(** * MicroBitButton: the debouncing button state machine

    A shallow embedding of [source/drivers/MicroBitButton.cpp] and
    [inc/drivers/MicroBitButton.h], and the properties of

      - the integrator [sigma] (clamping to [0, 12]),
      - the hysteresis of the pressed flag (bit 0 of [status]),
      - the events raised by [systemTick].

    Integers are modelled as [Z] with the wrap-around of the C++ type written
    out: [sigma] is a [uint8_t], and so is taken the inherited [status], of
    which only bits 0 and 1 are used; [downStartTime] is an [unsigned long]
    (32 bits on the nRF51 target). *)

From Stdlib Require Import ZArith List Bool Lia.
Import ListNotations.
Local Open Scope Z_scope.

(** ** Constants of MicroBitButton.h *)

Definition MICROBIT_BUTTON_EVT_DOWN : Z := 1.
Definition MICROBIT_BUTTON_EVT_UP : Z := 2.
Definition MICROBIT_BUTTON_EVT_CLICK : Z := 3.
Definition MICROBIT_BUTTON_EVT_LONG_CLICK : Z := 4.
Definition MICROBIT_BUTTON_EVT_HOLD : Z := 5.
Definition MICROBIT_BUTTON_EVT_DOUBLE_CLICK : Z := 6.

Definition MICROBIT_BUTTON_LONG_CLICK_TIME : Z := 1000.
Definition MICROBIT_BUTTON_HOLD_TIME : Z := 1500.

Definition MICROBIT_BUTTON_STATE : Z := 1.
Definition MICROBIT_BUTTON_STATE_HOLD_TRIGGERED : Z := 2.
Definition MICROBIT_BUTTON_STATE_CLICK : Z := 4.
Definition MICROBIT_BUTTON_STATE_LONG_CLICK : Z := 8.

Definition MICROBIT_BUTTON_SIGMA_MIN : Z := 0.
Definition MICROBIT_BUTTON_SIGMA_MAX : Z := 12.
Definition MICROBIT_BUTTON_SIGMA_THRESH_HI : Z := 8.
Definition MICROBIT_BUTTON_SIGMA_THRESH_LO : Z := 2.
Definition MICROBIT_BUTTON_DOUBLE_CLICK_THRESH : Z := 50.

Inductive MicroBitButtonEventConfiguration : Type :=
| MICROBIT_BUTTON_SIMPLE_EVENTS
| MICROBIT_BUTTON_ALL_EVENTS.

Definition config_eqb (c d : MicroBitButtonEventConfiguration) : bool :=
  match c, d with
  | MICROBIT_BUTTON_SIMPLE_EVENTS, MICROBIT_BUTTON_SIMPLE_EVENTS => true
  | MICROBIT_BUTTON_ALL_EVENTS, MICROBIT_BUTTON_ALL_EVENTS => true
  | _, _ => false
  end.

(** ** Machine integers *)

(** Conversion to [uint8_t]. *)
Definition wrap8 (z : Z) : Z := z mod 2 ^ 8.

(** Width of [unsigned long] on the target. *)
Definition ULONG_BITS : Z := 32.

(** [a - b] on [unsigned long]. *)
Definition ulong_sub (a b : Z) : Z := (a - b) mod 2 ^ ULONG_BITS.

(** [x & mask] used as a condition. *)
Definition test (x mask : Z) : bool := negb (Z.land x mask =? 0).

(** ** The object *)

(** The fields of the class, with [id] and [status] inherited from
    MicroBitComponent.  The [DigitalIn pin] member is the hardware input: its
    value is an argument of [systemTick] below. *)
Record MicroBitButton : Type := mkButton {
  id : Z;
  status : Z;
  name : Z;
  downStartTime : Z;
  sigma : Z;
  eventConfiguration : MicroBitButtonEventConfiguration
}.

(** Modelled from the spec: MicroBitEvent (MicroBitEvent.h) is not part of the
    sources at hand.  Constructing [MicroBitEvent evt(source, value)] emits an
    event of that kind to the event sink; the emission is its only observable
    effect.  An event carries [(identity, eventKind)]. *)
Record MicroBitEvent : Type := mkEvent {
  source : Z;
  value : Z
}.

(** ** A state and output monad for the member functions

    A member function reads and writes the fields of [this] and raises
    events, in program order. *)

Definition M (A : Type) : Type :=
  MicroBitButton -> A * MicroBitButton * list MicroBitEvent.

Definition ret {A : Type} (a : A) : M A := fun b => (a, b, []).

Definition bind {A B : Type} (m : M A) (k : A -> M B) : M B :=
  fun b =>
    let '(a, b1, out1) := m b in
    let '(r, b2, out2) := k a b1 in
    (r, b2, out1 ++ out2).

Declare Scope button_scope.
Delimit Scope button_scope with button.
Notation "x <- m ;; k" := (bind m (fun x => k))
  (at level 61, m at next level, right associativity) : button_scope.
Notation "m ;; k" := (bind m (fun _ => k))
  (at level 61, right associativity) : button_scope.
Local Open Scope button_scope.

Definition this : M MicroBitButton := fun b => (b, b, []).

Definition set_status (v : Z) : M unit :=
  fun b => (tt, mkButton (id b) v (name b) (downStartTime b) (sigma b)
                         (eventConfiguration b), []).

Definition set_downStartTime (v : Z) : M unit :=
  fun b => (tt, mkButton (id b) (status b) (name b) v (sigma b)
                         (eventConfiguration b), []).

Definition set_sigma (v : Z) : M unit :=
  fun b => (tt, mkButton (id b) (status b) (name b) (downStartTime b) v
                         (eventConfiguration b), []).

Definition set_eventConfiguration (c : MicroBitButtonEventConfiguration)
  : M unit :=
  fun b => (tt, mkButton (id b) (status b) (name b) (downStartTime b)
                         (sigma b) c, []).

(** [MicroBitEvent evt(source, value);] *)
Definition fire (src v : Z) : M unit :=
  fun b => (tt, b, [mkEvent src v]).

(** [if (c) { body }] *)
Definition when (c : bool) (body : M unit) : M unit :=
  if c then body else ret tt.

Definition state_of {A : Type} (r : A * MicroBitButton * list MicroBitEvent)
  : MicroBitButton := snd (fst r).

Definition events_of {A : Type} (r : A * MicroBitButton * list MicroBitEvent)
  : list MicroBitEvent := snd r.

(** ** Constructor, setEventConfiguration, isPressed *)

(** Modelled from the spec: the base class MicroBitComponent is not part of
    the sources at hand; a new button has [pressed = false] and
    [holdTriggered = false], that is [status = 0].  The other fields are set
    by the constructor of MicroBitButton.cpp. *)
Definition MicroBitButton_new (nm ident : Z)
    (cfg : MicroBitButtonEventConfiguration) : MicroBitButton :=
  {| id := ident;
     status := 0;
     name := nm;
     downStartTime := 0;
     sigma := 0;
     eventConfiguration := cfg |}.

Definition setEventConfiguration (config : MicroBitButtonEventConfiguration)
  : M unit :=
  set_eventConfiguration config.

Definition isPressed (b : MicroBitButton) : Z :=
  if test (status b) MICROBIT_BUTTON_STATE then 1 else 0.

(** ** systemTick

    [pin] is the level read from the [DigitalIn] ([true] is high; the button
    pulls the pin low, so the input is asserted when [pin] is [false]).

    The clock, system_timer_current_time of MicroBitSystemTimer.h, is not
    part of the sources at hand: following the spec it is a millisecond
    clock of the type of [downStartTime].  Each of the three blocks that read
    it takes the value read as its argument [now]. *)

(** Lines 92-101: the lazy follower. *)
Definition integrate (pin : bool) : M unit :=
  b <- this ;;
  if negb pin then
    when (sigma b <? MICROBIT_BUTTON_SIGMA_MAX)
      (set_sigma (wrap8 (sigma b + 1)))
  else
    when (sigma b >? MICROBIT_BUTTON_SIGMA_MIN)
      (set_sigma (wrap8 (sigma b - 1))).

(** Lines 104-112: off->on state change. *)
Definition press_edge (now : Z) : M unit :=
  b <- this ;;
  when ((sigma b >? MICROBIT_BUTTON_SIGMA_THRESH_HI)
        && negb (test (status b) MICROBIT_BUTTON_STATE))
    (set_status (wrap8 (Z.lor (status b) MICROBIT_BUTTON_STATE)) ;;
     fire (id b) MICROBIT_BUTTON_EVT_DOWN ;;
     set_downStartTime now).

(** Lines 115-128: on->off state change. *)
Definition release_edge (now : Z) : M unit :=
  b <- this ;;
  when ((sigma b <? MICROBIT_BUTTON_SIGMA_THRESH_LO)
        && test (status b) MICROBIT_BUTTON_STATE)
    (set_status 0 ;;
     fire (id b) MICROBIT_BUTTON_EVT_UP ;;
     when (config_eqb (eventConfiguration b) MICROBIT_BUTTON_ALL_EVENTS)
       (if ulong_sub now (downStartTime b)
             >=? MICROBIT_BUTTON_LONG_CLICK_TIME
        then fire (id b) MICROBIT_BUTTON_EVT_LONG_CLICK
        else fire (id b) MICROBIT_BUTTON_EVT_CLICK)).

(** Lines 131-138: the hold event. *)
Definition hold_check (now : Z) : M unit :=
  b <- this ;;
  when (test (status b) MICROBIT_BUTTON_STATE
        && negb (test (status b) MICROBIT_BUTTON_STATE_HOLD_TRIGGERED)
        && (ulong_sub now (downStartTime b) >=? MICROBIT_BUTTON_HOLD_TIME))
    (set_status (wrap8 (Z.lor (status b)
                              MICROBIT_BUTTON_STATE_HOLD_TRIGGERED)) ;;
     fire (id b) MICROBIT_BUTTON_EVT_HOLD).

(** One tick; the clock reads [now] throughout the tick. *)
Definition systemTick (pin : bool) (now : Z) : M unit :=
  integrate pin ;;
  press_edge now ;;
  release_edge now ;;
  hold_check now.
--
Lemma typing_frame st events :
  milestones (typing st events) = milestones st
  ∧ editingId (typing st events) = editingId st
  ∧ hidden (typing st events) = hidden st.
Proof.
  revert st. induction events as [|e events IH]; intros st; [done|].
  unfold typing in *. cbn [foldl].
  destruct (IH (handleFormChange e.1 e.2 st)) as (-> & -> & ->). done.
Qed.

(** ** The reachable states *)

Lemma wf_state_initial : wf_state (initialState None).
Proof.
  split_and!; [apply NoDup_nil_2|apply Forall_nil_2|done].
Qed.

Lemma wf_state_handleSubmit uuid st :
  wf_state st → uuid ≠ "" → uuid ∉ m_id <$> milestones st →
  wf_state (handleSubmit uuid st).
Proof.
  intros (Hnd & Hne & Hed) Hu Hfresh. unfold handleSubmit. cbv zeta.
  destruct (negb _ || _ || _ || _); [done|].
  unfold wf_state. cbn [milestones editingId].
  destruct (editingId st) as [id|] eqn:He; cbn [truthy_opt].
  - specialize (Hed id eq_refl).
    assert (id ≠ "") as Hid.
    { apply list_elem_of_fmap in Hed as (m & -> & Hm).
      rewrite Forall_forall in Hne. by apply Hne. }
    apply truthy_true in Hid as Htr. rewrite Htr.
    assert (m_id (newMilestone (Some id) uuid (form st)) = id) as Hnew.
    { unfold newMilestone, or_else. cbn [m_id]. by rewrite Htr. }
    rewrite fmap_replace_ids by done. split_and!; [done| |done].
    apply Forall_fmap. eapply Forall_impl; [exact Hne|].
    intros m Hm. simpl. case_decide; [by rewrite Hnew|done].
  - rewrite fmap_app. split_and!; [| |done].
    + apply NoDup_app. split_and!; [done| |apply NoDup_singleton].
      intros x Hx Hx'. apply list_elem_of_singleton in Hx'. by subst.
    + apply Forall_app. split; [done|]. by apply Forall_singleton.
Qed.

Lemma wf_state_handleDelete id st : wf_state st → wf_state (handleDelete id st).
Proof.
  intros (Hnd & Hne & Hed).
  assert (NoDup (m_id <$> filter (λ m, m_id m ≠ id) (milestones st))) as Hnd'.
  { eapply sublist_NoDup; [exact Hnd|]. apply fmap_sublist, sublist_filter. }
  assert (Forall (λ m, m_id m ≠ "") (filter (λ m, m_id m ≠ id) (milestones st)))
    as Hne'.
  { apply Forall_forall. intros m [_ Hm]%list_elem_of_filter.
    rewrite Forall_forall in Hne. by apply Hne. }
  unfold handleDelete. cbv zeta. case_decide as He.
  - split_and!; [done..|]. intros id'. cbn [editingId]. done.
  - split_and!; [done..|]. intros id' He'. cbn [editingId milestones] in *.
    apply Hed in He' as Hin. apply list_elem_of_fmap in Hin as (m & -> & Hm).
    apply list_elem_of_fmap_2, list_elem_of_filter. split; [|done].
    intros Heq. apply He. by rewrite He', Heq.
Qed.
--
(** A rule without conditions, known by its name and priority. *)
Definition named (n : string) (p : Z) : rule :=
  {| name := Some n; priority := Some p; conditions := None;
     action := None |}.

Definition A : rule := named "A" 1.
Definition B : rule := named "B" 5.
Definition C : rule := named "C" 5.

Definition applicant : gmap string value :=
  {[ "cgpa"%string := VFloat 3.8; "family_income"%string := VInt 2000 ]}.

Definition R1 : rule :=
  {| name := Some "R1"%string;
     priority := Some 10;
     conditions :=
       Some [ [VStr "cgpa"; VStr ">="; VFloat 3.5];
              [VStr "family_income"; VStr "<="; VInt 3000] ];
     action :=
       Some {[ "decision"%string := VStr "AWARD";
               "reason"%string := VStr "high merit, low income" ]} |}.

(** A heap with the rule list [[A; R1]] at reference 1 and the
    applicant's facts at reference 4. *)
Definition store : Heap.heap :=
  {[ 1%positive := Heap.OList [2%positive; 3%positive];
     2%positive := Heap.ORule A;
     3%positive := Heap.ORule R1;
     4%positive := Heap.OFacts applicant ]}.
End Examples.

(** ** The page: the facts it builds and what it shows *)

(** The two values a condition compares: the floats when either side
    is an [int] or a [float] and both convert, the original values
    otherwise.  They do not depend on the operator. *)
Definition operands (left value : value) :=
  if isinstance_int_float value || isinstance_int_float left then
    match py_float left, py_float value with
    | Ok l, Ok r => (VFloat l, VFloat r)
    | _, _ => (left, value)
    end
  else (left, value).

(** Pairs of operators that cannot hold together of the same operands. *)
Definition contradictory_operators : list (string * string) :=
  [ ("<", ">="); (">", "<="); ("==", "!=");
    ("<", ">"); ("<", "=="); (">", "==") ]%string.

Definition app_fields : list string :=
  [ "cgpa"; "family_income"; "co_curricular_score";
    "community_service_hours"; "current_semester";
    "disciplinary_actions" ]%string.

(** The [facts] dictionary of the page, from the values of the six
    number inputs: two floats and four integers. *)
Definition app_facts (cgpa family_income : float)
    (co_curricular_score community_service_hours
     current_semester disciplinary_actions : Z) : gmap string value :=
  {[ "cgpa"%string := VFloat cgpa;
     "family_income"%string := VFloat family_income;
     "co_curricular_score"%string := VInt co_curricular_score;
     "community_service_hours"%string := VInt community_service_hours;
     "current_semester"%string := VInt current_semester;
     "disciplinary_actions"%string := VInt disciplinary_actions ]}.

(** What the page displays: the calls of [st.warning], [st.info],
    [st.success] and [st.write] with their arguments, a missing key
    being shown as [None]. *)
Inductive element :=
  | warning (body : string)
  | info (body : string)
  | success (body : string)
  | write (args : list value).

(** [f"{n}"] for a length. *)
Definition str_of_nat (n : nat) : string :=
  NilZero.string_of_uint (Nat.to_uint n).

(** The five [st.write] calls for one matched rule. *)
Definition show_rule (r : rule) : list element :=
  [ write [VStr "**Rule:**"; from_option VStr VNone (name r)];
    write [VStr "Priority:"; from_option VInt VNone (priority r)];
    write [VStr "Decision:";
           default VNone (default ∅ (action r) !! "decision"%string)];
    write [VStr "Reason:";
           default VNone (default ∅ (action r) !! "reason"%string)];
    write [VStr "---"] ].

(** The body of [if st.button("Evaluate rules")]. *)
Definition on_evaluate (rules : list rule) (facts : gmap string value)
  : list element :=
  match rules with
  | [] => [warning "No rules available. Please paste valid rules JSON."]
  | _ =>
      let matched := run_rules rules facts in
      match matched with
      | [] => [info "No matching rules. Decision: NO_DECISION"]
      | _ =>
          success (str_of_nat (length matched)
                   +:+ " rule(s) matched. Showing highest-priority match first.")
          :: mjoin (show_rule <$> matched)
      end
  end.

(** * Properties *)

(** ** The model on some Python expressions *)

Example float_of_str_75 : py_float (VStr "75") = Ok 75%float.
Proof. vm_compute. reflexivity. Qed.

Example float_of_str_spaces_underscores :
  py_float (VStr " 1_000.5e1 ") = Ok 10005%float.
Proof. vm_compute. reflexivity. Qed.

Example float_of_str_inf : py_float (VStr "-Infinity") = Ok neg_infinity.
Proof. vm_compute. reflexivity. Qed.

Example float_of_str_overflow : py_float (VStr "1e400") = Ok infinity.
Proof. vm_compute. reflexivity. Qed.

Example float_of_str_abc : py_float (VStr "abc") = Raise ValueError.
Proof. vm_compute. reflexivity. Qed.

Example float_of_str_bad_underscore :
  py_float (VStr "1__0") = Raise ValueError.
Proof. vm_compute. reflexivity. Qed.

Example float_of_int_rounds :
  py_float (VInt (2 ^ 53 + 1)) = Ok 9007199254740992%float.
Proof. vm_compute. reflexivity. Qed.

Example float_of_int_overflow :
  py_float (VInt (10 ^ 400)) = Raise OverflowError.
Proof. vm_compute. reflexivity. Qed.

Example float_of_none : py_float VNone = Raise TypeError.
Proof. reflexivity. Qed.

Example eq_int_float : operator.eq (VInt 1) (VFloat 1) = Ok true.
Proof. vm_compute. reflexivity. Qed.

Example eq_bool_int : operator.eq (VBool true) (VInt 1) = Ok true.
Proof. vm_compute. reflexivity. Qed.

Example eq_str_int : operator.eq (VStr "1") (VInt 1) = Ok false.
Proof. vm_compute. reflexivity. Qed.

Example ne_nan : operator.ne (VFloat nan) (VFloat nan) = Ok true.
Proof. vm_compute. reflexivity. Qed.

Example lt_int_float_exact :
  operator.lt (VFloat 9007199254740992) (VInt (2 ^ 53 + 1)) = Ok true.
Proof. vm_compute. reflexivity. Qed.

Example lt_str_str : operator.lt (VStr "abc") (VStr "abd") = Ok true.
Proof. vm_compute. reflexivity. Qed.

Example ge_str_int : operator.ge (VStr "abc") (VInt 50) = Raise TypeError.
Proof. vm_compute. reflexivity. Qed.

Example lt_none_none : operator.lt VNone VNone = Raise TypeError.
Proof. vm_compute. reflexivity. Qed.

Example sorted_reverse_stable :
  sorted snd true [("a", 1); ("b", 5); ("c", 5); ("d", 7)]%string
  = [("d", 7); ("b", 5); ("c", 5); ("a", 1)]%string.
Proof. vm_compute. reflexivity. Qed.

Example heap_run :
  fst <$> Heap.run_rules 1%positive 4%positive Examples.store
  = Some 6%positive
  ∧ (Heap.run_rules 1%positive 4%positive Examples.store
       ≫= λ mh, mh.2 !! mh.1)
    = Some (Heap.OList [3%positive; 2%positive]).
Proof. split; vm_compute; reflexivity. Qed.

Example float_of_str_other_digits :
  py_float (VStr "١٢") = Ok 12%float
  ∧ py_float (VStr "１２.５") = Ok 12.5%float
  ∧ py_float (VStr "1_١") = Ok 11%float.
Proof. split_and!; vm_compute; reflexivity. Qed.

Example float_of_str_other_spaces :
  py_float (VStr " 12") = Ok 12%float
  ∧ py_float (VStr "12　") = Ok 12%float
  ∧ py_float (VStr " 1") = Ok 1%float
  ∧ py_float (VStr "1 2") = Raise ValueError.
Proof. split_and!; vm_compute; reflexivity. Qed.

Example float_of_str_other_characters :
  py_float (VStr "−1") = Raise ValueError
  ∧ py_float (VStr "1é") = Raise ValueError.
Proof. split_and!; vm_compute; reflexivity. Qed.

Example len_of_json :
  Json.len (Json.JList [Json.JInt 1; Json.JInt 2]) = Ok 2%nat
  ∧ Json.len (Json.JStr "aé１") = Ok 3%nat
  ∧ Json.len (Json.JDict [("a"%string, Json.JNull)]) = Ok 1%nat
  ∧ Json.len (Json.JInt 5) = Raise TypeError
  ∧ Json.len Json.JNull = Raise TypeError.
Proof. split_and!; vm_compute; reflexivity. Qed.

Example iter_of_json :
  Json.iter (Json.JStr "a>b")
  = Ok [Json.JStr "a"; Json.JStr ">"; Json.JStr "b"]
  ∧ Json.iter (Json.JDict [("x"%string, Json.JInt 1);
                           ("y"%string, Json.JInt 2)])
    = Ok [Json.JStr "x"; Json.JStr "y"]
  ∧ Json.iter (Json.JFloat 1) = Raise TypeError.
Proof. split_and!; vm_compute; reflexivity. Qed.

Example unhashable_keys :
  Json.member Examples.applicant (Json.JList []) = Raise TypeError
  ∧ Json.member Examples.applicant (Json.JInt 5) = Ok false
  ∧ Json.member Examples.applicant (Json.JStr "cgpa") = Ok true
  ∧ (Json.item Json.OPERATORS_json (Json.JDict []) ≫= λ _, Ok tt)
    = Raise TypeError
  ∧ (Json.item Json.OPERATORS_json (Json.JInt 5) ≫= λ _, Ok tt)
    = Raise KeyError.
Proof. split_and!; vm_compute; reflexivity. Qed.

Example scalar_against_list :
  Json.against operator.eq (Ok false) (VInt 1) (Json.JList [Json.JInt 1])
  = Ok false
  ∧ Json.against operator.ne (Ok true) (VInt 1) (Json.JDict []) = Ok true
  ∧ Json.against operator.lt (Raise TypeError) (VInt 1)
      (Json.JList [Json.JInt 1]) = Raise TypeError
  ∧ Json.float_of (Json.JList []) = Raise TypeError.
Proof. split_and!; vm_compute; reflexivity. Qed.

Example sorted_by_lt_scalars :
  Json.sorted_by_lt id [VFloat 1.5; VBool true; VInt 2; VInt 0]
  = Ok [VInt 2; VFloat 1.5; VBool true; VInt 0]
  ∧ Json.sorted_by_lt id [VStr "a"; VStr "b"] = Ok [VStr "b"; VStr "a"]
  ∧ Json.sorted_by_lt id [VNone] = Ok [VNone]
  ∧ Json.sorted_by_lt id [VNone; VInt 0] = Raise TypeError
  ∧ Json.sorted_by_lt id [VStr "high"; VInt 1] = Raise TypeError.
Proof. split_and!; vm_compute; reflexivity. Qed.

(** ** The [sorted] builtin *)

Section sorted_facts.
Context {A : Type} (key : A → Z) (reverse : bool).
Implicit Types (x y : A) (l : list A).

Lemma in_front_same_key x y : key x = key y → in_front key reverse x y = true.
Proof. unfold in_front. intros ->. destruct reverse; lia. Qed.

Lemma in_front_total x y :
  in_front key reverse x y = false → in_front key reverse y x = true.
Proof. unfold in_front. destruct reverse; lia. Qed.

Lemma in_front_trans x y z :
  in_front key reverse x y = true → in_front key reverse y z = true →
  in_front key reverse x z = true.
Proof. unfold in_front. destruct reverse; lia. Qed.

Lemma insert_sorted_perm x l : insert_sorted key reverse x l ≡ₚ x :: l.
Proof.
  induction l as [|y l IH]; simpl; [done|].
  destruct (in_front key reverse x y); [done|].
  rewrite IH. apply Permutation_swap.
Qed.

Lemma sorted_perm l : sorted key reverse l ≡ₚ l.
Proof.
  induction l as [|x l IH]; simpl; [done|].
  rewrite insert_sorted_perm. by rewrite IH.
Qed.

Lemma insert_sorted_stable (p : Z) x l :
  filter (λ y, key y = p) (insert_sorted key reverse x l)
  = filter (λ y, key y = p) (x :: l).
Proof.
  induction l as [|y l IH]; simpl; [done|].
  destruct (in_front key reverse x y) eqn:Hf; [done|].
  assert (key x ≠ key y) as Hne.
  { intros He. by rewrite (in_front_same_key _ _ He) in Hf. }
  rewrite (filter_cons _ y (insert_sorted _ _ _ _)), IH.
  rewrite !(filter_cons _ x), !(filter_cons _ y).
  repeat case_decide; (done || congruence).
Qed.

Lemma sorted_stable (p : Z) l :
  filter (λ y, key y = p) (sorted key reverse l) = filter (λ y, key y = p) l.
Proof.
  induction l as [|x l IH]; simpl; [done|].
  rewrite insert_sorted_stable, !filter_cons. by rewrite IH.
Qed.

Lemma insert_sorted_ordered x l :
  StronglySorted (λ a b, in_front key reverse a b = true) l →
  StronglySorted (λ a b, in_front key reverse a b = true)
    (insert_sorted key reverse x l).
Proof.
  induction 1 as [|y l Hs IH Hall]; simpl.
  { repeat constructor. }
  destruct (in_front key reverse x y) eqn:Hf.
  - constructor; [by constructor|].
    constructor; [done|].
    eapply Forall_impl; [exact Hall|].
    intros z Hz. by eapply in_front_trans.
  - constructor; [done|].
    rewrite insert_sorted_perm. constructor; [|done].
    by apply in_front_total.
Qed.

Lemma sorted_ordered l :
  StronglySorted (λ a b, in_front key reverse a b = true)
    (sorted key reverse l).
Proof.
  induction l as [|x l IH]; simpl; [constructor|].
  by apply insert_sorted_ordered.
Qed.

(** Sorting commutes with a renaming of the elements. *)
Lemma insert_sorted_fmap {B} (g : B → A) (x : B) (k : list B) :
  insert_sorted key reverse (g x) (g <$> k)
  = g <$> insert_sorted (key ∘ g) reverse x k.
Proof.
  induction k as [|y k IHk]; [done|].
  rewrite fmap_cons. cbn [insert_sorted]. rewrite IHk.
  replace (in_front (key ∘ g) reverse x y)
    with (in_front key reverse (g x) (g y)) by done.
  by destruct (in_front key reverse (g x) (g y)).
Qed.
--
● What is expected: From the entries above, extract every line where the word "VFloat" appears.

● Expected answer:
  {[ "cgpa"%string := VFloat 3.8; "family_income"%string := VInt 2000 ]}.
       Some [ [VStr "cgpa"; VStr ">="; VFloat 3.5];
    | Ok l, Ok r => (VFloat l, VFloat r)
  {[ "cgpa"%string := VFloat cgpa;
     "family_income"%string := VFloat family_income;
Example eq_int_float : operator.eq (VInt 1) (VFloat 1) = Ok true.
Example ne_nan : operator.ne (VFloat nan) (VFloat nan) = Ok true.
  operator.lt (VFloat 9007199254740992) (VInt (2 ^ 53 + 1)) = Ok true.
  Json.sorted_by_lt id [VFloat 1.5; VBool true; VInt 2; VInt 0]
  = Ok [VInt 2; VFloat 1.5; VBool true; VInt 0]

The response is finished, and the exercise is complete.